Exercise description — Wherever a line in the records contains the word "strings", return that line.
*** Opening Records shown ***
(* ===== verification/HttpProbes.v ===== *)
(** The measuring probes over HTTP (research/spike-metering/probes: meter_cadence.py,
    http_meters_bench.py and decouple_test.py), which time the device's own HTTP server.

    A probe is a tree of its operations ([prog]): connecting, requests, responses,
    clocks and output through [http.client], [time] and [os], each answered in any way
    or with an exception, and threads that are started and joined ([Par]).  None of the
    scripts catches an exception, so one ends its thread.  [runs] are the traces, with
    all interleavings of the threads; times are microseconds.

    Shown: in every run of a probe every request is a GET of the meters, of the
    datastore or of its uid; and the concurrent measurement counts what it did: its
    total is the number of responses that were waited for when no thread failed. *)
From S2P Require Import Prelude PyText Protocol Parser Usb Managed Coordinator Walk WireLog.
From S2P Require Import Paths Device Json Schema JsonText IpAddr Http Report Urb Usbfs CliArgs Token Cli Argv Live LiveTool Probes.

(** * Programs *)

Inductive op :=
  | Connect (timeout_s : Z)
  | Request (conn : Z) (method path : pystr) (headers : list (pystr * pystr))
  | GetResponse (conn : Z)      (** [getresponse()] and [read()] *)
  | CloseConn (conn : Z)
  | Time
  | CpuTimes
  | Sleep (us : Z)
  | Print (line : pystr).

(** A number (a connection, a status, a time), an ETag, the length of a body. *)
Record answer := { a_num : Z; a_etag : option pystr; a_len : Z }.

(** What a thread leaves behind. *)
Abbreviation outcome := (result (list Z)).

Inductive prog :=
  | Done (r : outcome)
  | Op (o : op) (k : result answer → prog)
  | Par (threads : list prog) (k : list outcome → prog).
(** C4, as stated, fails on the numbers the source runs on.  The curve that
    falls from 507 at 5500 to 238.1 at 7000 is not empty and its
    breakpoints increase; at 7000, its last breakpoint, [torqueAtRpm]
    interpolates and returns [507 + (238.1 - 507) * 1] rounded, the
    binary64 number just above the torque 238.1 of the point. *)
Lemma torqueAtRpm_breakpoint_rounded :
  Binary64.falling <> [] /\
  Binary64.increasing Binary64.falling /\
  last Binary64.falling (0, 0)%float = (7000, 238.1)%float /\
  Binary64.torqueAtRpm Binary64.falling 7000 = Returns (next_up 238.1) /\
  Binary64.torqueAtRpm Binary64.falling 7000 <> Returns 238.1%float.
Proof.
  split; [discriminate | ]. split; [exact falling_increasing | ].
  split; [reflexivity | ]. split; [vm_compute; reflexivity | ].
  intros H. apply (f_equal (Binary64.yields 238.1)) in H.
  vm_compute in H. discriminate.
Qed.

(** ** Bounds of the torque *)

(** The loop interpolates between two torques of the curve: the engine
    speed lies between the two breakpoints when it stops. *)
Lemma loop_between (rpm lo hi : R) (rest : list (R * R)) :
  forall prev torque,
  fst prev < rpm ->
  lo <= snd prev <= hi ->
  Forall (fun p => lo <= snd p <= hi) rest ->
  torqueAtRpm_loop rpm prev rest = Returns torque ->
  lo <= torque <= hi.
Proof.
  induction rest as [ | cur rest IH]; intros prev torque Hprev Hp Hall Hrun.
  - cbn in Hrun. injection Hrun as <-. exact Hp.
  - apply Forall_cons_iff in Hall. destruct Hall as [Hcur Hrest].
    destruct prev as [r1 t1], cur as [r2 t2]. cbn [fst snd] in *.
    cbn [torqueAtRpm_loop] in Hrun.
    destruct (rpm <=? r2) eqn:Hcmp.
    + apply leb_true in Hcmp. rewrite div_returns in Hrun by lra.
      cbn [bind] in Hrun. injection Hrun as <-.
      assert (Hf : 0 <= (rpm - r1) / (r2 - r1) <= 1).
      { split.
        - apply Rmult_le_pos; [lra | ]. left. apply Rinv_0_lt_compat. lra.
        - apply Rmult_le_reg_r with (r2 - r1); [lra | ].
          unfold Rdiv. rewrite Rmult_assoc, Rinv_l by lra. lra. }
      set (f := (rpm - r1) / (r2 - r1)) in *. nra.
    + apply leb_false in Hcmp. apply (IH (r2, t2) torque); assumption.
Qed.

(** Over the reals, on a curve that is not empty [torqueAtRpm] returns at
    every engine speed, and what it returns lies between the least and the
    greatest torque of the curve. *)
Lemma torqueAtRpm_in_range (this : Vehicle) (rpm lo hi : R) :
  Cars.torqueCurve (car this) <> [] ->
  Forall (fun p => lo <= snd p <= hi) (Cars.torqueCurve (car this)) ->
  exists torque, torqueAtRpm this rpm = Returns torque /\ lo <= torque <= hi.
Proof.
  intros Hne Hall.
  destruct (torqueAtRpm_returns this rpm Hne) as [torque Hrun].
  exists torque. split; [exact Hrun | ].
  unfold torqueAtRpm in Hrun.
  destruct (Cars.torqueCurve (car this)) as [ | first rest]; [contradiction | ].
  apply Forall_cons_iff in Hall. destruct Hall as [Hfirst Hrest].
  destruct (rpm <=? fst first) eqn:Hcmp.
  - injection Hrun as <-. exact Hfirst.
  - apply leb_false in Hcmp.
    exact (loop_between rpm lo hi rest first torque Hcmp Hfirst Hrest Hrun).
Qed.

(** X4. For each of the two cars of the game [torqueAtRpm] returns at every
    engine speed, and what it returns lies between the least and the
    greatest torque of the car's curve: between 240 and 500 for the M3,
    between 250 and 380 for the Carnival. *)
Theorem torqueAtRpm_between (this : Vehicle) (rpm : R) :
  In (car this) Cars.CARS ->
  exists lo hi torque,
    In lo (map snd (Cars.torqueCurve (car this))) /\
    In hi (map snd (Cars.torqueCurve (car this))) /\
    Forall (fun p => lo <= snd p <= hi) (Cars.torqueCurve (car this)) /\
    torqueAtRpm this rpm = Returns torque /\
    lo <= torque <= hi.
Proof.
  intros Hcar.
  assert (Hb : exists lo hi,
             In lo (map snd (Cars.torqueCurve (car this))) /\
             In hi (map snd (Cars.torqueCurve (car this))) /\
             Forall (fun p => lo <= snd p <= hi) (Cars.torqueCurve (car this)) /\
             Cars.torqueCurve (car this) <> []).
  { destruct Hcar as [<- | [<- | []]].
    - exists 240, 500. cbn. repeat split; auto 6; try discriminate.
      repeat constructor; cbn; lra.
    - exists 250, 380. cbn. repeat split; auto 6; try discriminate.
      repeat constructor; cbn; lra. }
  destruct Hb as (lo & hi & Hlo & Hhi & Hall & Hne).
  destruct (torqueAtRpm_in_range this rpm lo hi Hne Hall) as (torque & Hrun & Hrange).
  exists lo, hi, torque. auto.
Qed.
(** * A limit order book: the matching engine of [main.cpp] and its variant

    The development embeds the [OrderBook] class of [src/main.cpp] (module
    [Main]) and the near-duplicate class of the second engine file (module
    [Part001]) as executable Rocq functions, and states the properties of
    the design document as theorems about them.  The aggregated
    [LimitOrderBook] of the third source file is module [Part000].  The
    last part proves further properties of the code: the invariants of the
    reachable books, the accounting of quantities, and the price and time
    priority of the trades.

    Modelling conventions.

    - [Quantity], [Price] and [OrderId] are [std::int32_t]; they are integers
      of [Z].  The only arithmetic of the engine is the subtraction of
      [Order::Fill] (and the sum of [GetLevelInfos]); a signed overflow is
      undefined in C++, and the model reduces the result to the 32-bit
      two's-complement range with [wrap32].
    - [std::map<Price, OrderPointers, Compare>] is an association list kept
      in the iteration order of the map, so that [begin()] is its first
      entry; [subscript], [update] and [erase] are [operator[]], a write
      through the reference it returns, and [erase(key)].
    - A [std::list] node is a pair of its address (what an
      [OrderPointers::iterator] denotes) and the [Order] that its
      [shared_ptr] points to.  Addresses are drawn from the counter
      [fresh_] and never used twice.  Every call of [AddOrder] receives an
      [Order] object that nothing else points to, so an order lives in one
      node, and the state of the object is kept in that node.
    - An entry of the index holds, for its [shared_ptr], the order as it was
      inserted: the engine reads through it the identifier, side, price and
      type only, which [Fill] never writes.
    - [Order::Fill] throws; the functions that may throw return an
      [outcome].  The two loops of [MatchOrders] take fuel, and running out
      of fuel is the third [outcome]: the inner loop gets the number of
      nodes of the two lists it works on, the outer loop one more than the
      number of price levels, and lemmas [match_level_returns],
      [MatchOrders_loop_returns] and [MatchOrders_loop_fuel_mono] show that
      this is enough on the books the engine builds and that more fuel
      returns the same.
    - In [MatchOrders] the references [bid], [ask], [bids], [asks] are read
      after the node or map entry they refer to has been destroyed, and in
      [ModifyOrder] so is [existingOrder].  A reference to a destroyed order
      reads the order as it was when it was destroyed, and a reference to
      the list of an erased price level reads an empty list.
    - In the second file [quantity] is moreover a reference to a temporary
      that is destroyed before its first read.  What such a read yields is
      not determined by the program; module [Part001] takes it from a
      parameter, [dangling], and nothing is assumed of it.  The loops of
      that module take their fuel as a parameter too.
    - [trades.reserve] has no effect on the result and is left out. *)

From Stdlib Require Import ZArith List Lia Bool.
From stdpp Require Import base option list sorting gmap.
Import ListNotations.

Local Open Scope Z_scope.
*** Closing Records shown ***
*** Opening Records shown ***
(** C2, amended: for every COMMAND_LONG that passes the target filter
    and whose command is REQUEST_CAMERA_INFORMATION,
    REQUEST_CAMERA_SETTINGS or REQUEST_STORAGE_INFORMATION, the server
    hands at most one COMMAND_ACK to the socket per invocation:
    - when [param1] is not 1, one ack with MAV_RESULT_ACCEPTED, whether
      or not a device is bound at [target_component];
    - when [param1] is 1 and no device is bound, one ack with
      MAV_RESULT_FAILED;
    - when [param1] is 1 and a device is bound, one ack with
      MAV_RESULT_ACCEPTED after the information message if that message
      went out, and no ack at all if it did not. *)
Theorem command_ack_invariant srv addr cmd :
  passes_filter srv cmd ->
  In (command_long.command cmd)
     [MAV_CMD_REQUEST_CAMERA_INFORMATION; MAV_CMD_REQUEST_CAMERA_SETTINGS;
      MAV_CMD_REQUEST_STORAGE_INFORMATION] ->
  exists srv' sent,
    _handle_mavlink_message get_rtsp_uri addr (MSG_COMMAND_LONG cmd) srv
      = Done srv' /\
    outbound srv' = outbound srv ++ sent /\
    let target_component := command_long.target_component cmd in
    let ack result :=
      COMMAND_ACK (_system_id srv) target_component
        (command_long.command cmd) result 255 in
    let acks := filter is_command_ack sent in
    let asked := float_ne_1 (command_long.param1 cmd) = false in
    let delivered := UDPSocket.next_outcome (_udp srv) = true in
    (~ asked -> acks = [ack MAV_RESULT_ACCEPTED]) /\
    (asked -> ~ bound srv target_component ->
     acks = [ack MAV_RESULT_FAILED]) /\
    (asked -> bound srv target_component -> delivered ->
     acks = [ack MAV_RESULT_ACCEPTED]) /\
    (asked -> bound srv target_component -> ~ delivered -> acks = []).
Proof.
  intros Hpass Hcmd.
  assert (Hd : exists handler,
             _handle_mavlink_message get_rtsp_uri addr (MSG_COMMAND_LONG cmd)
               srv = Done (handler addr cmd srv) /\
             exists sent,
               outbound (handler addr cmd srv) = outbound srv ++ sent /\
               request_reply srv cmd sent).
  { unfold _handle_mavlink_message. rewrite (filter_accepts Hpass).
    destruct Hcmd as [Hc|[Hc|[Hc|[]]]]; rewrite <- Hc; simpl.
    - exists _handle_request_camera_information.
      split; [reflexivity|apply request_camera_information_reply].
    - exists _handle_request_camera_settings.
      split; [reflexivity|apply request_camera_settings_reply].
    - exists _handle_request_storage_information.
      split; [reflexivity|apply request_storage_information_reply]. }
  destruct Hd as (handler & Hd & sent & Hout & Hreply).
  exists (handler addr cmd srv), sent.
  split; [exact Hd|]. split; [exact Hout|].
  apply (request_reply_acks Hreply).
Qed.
*** Closing Records shown ***
*** Opening Records shown ***
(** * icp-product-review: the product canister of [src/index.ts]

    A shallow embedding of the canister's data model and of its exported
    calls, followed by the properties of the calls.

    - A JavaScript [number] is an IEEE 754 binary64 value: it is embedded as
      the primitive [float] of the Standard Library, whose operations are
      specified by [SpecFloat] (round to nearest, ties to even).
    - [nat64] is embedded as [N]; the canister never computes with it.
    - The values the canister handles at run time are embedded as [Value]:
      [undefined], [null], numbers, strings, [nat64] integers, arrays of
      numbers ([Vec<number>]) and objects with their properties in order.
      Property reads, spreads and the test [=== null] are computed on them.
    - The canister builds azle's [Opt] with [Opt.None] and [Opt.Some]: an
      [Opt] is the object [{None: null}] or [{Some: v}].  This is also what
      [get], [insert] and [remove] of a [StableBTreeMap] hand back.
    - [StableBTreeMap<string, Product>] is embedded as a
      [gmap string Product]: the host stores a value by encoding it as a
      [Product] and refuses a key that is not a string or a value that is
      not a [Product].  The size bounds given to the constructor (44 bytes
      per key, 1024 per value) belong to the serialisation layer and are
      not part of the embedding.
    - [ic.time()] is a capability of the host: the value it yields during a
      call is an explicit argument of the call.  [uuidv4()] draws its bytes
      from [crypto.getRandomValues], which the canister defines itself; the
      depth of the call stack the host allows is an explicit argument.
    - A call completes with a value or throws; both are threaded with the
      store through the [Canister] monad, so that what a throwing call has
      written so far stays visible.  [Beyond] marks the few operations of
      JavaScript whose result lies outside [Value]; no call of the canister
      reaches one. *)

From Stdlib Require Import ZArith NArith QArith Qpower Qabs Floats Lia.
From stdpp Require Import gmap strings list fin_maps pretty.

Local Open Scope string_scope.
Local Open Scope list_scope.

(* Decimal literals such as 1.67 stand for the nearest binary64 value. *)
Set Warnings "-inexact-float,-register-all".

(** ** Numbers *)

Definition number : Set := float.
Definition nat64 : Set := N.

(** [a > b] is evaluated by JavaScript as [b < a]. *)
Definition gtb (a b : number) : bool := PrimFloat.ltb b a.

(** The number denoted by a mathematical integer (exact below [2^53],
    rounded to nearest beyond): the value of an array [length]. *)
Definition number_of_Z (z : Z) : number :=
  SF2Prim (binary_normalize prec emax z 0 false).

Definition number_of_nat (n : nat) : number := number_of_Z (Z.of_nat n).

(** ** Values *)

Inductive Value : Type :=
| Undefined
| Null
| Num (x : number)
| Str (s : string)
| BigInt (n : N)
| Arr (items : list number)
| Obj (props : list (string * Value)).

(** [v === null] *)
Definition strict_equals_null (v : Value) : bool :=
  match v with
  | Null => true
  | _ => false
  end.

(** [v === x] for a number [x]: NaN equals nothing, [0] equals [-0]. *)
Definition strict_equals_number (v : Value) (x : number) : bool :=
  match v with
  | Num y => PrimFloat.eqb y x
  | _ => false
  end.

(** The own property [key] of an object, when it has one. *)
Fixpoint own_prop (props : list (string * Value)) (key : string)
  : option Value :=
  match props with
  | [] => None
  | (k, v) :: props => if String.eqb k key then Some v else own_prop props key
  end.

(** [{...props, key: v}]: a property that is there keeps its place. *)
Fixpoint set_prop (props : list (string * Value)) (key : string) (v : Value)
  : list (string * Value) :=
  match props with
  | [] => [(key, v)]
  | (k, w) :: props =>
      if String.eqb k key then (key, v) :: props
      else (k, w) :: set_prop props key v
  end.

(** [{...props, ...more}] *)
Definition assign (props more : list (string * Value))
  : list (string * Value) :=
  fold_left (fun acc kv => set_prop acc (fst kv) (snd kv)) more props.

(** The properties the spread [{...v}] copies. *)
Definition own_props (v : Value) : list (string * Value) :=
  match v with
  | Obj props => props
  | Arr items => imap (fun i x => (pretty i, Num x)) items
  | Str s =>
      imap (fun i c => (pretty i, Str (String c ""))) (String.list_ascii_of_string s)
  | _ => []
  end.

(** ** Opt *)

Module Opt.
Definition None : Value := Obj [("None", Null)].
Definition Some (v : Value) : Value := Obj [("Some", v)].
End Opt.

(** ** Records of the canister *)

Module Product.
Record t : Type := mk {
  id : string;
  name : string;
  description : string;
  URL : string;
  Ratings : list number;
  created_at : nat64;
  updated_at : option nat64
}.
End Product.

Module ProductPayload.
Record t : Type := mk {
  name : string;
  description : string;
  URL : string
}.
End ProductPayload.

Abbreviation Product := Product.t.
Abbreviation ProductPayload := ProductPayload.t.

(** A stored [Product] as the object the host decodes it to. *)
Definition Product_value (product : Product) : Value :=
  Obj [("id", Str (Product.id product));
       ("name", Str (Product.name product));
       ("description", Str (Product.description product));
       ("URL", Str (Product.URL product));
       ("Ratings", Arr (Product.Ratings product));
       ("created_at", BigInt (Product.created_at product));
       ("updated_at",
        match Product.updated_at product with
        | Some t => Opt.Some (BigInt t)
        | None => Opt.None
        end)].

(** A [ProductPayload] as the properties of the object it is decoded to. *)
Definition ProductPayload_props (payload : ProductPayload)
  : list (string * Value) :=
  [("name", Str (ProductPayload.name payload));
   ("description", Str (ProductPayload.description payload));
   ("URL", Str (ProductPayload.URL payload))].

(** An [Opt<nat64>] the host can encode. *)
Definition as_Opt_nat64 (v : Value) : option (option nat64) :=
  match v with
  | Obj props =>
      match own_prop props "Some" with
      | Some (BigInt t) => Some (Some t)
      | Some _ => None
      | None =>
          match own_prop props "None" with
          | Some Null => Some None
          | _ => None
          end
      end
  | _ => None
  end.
*** Closing Records shown ***
Finished task —
      [undefined], [null], numbers, strings, [nat64] integers, arrays of
From stdpp Require Import gmap strings list fin_maps pretty.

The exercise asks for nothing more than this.